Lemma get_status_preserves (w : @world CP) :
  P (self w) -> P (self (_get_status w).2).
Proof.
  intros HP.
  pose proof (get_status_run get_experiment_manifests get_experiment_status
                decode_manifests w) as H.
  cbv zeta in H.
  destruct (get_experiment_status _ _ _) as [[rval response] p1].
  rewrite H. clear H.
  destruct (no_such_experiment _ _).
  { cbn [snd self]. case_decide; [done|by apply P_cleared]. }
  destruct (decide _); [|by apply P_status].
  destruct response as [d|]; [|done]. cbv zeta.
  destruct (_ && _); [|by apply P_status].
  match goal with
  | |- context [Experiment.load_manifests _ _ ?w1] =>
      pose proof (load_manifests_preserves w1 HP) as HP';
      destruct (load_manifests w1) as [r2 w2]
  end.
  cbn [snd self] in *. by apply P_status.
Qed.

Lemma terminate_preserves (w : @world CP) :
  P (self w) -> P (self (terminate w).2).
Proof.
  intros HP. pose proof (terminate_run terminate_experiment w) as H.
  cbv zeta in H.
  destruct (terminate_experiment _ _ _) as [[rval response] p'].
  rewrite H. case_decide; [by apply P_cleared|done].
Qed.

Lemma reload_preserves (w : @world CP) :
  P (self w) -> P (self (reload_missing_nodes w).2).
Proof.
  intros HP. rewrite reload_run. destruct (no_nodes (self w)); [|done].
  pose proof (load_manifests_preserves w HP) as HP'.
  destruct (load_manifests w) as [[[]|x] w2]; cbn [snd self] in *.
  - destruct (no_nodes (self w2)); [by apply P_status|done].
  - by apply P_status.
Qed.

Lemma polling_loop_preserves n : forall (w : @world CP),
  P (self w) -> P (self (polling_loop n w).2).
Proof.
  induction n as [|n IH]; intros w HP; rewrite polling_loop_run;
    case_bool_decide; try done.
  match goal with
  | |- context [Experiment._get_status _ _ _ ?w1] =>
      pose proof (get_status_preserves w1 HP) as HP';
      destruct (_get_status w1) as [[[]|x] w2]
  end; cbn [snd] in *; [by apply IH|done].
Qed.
...
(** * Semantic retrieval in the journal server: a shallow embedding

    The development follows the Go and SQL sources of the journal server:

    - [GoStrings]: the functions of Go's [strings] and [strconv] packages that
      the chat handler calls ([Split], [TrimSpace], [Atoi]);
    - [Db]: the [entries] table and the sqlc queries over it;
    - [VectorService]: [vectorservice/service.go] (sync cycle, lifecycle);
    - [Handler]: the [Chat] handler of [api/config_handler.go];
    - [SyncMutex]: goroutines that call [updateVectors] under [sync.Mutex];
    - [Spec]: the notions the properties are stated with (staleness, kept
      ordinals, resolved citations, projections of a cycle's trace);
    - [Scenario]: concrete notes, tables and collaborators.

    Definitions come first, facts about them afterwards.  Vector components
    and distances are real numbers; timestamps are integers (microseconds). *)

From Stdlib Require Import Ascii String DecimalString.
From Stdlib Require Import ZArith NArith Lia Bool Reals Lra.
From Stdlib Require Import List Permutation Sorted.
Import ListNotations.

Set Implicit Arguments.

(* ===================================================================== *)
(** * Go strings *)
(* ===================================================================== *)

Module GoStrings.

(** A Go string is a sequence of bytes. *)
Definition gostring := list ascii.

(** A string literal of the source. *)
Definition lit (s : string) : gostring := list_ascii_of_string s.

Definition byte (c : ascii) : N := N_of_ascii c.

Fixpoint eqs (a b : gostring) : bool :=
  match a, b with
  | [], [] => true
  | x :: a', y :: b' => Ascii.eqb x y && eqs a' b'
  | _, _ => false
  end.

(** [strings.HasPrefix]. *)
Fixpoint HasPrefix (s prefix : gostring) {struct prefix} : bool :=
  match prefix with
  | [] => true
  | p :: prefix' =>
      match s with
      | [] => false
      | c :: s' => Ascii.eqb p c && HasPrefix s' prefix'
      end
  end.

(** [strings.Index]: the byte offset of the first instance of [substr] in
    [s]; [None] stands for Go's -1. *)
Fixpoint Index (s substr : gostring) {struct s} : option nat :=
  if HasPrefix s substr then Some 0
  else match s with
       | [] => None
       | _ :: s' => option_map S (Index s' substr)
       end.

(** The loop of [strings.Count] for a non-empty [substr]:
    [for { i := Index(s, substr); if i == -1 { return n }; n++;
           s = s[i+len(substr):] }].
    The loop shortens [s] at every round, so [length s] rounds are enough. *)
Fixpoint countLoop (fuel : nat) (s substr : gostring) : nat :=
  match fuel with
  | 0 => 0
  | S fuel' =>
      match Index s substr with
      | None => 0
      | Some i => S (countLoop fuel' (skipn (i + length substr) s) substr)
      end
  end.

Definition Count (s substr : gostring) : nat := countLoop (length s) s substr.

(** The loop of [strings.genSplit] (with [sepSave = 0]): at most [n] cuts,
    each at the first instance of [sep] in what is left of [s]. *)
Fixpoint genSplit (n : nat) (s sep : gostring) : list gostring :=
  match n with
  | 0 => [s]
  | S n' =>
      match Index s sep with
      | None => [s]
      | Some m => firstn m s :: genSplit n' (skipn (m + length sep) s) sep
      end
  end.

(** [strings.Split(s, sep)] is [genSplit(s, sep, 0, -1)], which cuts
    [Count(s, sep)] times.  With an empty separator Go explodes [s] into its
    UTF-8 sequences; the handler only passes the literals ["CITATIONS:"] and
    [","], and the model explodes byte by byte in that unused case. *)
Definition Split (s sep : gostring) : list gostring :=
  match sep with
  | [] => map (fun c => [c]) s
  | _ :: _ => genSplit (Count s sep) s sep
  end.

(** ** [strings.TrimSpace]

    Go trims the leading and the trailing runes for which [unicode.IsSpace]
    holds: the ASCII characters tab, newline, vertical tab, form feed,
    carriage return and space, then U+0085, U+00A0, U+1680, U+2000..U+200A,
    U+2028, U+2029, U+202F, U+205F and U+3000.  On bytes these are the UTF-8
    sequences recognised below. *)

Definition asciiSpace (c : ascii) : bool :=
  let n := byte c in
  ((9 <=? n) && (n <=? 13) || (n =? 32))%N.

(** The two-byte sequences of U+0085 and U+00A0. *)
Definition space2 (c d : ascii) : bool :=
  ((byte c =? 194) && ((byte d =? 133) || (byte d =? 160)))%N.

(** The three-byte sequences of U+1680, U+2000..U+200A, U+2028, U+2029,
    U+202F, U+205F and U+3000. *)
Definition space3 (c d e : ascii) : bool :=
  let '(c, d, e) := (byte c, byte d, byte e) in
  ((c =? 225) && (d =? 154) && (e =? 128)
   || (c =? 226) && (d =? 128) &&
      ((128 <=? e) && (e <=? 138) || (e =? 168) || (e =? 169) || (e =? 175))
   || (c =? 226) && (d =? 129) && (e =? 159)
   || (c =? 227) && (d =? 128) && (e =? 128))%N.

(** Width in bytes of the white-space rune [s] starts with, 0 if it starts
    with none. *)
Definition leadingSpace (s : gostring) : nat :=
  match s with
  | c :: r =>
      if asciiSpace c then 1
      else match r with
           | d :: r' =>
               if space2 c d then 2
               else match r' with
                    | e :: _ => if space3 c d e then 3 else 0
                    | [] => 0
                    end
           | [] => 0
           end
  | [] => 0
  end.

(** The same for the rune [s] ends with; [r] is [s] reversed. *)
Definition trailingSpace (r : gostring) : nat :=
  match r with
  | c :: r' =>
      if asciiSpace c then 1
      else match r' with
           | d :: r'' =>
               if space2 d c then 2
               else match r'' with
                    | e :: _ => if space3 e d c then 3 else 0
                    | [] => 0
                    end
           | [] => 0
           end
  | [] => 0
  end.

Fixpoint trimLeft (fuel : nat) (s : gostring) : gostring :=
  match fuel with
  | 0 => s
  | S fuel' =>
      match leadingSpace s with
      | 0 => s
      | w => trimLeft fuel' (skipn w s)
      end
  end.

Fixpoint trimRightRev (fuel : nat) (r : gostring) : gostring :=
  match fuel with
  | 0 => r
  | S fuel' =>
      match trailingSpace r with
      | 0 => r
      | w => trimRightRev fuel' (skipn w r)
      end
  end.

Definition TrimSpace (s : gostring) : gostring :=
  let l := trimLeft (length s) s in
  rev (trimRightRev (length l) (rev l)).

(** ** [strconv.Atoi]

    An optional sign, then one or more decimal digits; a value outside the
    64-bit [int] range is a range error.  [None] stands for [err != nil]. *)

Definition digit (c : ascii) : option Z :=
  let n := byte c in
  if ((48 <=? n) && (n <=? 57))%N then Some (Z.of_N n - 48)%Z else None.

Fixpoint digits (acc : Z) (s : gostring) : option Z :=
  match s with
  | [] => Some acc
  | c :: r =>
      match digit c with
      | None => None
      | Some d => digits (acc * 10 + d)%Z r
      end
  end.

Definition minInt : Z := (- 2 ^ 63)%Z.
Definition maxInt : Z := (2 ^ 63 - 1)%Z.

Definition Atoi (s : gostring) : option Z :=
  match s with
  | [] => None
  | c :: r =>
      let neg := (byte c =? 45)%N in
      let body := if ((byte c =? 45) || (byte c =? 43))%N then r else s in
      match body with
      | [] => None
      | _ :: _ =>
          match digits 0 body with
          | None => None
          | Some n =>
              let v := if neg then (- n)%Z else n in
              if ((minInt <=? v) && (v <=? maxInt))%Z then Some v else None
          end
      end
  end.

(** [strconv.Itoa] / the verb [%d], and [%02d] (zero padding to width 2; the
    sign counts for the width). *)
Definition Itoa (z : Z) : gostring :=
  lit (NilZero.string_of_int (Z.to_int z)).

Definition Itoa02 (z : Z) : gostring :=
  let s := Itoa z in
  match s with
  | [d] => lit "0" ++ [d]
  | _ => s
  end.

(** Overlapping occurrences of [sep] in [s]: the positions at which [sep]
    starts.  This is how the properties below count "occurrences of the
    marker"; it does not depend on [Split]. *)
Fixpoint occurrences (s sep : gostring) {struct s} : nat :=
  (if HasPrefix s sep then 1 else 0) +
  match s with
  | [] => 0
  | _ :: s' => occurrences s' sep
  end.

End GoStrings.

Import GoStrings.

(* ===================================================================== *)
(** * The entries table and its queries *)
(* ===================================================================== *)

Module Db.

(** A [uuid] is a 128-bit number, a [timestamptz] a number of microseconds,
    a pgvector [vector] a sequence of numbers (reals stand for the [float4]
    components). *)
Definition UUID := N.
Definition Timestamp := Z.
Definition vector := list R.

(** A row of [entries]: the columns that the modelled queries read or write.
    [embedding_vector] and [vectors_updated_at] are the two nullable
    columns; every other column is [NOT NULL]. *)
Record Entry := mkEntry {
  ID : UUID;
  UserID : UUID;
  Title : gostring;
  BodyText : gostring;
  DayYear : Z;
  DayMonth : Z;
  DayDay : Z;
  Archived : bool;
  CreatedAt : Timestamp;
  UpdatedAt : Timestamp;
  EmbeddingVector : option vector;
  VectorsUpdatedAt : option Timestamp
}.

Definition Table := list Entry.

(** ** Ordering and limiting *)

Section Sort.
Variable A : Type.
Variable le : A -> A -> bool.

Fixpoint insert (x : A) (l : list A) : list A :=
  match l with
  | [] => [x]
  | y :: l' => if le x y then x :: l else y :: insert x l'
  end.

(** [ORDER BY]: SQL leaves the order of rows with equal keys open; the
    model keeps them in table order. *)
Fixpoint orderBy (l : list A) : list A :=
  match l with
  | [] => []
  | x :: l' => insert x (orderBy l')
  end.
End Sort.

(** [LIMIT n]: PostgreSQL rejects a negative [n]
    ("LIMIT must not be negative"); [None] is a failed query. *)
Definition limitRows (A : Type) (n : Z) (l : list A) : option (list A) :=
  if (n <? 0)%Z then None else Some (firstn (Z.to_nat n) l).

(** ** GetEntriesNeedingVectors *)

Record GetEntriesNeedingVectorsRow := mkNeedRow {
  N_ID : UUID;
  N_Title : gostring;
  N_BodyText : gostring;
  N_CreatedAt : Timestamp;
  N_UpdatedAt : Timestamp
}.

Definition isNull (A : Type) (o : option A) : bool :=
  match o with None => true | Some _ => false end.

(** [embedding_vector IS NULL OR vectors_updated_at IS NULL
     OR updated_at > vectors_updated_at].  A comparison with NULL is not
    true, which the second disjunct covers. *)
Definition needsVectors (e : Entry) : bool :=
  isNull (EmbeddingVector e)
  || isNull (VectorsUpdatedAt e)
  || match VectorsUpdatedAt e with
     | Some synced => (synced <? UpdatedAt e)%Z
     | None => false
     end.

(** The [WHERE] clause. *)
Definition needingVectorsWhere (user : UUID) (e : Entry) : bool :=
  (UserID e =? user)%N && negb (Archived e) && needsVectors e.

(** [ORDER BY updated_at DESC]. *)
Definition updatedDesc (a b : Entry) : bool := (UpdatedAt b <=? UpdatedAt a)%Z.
--
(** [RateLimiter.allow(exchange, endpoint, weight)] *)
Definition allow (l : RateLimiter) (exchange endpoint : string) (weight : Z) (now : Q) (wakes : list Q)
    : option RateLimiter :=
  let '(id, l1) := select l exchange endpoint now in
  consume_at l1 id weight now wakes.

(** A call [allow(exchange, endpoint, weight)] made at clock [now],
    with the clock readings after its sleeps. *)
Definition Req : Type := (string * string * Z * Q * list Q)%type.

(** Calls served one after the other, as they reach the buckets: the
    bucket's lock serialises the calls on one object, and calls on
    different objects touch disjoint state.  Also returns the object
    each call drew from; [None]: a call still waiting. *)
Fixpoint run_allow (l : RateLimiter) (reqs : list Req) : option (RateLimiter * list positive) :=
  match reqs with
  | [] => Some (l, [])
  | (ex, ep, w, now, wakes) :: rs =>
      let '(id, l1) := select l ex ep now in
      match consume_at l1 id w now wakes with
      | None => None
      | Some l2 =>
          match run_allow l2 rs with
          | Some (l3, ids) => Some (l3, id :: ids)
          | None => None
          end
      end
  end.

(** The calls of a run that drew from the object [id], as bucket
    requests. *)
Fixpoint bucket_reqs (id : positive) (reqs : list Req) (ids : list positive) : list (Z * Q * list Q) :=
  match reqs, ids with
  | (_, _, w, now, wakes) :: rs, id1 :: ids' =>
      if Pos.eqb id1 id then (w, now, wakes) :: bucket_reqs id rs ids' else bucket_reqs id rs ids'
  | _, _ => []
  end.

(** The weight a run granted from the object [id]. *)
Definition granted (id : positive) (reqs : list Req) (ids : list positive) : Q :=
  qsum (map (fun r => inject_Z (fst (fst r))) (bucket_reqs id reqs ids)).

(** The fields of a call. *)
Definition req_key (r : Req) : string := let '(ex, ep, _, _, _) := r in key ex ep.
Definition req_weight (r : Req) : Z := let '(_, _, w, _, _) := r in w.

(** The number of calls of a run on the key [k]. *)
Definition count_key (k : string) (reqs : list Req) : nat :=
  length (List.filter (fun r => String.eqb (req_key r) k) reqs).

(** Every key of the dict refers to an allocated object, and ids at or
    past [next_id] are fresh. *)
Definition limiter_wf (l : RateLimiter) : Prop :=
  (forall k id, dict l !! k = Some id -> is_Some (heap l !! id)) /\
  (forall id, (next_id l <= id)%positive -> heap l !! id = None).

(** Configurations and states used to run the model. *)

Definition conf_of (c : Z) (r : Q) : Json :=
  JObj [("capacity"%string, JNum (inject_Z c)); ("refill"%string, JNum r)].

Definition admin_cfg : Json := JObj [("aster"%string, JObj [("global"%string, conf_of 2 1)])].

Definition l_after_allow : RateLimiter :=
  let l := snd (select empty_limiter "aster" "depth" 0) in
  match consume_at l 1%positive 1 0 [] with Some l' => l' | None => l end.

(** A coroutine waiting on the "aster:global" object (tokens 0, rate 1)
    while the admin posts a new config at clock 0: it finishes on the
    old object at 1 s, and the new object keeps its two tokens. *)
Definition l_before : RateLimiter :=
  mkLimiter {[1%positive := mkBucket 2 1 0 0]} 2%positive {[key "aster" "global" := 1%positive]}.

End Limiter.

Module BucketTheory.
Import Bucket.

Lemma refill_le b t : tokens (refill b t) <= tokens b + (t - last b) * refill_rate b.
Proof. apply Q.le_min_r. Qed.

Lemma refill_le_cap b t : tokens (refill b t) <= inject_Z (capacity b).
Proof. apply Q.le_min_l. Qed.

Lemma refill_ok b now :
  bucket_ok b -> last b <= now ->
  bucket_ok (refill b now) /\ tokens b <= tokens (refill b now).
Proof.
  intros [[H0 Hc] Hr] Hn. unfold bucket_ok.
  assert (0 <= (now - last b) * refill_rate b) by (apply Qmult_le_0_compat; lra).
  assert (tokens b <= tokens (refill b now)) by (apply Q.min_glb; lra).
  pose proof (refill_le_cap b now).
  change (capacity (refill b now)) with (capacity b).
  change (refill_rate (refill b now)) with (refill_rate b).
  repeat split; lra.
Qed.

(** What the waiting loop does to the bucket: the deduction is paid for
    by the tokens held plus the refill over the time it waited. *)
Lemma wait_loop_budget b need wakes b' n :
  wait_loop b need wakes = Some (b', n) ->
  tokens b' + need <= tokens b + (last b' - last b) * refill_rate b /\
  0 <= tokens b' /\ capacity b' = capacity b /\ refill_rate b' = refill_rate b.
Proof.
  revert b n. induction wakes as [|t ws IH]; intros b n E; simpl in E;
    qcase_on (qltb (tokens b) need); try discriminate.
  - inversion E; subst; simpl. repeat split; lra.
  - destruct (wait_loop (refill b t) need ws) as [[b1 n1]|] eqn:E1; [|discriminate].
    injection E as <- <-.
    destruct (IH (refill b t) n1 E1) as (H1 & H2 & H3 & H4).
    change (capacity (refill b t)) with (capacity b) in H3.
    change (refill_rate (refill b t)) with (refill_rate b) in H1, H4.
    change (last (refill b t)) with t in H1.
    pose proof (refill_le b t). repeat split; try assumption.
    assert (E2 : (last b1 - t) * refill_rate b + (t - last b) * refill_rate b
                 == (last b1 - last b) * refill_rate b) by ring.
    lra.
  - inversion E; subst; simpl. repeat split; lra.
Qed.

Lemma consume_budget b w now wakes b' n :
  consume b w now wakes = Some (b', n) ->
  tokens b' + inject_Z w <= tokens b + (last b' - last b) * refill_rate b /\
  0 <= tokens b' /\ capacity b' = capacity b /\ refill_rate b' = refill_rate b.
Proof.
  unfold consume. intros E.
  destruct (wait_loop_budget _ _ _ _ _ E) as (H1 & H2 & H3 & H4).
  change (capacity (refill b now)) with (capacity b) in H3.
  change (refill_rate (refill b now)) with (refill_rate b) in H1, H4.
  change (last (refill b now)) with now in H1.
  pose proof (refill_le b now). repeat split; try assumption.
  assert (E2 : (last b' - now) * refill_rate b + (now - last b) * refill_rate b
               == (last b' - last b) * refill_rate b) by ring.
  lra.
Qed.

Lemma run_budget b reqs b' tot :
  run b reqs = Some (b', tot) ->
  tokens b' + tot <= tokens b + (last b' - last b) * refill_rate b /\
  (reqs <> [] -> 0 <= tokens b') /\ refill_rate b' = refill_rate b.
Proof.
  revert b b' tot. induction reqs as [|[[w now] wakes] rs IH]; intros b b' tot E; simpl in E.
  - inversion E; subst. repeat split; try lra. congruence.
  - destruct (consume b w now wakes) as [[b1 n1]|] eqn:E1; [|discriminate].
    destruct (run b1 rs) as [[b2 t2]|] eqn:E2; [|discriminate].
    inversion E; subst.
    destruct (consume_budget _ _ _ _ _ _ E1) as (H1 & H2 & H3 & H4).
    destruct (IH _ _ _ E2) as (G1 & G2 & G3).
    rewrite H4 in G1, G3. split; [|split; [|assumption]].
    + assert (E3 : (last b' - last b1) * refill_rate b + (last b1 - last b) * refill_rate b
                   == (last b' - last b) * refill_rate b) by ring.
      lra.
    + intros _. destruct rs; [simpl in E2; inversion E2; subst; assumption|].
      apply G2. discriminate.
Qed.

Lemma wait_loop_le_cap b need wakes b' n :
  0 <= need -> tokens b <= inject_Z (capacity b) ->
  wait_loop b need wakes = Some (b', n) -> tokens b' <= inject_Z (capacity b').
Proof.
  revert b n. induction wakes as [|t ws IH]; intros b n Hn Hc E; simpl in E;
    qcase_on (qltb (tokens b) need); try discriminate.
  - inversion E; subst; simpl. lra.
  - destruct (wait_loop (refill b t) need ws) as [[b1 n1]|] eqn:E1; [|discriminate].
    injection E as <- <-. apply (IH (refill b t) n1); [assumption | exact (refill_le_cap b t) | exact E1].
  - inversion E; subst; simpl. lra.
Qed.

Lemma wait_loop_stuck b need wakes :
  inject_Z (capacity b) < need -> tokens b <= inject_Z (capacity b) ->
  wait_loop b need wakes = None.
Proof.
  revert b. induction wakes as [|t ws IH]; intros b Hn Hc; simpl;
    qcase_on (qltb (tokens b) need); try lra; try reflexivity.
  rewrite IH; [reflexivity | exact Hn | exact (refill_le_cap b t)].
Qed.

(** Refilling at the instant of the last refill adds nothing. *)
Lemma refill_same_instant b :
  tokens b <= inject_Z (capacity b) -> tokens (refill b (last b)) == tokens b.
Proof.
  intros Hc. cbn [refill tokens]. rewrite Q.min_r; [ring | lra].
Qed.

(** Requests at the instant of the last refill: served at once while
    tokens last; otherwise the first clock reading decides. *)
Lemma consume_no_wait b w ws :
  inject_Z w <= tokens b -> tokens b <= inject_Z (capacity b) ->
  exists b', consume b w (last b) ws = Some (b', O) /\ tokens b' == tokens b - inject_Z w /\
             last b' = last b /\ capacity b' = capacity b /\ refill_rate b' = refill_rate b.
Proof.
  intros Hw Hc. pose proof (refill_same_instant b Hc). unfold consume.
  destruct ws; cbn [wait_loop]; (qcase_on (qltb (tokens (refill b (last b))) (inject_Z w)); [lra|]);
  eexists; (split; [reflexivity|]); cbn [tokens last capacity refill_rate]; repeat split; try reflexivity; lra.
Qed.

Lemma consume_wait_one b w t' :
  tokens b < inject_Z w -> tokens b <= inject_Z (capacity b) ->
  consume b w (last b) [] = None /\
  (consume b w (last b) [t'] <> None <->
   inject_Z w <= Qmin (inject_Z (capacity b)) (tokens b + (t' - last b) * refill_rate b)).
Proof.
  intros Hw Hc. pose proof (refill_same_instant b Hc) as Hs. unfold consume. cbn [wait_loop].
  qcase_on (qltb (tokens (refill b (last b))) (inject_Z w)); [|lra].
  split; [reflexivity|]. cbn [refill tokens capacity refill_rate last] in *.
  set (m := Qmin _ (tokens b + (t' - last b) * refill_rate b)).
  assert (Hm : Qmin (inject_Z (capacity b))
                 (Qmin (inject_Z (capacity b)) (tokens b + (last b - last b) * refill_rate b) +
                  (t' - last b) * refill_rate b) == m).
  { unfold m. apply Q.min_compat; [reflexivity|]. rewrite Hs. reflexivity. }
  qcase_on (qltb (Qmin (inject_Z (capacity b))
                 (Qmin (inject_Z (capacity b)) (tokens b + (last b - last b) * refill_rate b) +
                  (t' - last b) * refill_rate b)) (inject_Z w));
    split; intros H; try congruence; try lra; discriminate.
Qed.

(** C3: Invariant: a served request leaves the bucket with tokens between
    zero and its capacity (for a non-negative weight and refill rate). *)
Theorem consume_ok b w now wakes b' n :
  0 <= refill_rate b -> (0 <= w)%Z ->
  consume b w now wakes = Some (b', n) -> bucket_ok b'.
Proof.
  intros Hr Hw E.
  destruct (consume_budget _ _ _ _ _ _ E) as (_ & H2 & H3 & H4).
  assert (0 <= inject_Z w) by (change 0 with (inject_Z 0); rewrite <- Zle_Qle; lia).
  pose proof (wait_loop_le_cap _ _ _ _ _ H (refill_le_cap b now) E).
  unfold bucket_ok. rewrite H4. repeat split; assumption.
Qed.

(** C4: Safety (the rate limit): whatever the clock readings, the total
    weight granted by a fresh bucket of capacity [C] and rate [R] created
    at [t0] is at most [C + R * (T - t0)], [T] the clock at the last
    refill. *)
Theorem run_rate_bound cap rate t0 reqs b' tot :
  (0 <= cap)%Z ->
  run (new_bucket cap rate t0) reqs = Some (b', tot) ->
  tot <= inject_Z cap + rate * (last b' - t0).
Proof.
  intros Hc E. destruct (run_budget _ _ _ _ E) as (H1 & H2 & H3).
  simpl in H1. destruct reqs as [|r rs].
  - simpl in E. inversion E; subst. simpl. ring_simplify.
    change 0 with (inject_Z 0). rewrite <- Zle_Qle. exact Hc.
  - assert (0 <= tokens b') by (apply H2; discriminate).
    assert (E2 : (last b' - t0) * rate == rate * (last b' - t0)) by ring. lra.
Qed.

# Problem to solve
Scan the listing and copy every line where the string "endpoint" shows up.

# Answer for the task
(** [RateLimiter.allow(exchange, endpoint, weight)] *)
Definition allow (l : RateLimiter) (exchange endpoint : string) (weight : Z) (now : Q) (wakes : list Q)
  let '(id, l1) := select l exchange endpoint now in
(** A call [allow(exchange, endpoint, weight)] made at clock [now],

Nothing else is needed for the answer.